*Exercise input*.
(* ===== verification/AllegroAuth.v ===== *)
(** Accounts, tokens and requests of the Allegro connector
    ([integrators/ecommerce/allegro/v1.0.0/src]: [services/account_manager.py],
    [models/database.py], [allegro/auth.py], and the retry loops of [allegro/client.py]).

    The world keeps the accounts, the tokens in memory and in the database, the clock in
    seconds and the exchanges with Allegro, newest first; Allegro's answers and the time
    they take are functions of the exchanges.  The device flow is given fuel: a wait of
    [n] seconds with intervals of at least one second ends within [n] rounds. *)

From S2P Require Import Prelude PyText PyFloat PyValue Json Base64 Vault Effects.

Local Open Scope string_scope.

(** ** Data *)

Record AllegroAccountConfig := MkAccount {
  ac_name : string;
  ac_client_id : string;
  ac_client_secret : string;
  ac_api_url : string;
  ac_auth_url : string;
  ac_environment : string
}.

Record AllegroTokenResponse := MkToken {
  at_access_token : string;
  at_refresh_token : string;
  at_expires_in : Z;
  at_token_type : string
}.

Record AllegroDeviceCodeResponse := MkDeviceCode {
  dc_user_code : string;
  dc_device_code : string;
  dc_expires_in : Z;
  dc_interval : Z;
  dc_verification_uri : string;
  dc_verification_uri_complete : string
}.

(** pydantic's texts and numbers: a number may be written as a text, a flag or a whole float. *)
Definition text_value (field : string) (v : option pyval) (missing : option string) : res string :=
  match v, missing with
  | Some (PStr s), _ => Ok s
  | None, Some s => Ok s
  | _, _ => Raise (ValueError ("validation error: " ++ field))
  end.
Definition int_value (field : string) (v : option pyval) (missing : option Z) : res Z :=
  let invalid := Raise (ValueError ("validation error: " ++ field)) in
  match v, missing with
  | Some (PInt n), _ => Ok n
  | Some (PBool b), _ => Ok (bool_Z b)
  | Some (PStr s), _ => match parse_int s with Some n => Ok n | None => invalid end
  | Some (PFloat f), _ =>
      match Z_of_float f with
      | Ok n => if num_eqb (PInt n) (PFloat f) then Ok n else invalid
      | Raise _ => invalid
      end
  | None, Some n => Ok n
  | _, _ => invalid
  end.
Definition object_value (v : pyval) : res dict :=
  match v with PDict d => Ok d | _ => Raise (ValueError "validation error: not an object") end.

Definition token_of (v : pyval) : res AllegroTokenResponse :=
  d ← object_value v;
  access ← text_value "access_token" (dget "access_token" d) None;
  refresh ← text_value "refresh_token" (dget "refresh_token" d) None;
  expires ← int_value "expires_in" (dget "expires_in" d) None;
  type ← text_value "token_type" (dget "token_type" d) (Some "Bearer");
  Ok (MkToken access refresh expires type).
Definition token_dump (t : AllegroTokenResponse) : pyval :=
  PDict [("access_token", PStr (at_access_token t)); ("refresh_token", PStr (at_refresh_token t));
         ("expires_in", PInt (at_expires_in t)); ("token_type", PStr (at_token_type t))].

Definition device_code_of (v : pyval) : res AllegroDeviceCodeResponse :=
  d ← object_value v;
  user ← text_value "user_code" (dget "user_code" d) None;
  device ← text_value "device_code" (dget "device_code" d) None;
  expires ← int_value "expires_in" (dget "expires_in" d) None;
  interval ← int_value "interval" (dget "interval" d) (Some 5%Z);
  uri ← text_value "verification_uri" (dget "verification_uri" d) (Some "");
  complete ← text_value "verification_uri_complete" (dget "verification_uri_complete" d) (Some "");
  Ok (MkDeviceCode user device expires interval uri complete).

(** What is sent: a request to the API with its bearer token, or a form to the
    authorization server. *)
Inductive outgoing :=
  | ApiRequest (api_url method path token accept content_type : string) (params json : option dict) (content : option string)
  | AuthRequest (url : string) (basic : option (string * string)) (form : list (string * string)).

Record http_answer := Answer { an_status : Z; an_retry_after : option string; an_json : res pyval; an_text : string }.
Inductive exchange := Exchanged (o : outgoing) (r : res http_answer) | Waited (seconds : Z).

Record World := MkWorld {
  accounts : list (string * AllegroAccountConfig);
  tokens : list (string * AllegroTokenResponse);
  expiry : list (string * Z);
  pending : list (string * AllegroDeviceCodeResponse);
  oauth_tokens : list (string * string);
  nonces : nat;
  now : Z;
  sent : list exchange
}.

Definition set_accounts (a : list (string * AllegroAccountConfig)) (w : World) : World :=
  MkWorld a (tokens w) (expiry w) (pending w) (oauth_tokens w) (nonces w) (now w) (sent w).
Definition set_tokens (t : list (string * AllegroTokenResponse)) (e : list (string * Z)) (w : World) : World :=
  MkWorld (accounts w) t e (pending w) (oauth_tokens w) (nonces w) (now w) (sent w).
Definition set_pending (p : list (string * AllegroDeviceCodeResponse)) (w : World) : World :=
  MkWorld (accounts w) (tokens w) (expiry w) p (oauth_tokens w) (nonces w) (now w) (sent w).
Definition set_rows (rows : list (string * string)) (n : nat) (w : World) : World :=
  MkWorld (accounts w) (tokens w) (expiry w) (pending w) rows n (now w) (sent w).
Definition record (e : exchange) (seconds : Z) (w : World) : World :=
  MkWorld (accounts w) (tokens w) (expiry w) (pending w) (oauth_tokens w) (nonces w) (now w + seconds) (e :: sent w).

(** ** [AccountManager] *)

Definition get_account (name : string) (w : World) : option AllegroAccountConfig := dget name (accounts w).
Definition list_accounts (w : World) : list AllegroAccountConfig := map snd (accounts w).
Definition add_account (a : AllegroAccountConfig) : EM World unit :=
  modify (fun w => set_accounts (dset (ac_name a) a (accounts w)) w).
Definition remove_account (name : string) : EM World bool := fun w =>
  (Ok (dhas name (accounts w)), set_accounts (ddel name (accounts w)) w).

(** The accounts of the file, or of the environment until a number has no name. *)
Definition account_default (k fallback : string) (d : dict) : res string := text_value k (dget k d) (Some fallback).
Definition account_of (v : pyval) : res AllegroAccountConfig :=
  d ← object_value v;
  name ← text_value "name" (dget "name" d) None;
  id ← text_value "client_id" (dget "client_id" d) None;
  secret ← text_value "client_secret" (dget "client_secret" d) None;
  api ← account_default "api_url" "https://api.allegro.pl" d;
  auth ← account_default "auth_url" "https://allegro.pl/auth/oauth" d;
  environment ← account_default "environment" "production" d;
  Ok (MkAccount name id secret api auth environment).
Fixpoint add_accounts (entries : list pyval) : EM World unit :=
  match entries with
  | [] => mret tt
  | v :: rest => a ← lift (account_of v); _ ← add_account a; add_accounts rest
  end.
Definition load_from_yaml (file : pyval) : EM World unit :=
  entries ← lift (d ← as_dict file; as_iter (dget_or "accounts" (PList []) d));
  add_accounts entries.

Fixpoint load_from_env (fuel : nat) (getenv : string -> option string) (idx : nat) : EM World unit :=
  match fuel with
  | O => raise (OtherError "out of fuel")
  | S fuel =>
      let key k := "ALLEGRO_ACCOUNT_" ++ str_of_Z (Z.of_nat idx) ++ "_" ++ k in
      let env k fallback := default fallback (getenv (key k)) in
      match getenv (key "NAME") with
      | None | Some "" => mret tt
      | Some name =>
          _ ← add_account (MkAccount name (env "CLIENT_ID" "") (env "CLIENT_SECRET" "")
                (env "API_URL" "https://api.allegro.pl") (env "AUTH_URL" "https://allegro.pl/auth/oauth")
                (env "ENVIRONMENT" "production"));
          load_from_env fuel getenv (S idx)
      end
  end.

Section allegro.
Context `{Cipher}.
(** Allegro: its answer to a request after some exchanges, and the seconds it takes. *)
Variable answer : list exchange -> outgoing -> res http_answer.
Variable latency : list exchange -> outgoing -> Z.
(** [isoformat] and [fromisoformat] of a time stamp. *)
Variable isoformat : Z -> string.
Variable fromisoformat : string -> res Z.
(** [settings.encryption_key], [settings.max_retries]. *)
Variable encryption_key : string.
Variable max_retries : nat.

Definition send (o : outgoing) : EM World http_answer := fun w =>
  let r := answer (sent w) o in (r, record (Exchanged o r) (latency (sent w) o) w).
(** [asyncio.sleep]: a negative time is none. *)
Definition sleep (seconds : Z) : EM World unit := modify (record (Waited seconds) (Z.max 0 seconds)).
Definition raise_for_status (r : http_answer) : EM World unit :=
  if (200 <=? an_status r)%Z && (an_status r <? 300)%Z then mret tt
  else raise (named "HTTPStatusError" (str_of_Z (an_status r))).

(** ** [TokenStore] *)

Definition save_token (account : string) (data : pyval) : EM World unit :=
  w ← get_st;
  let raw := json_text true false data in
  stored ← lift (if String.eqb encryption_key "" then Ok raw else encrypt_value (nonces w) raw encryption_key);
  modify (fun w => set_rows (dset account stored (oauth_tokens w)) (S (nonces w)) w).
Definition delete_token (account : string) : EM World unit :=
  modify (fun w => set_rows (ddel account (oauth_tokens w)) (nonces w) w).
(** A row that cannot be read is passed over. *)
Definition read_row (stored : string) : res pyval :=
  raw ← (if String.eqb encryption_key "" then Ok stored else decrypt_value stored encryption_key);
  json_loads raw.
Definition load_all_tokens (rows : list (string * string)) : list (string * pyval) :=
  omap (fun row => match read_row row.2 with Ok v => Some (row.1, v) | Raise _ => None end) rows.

*Work instruction*. Within the material, find all lines that hold the word "fallback" and show them.

*Written solution*.
Definition account_default (k fallback : string) (d : dict) : res string := text_value k (dget k d) (Some fallback).
      let env k fallback := default fallback (getenv (key k)) in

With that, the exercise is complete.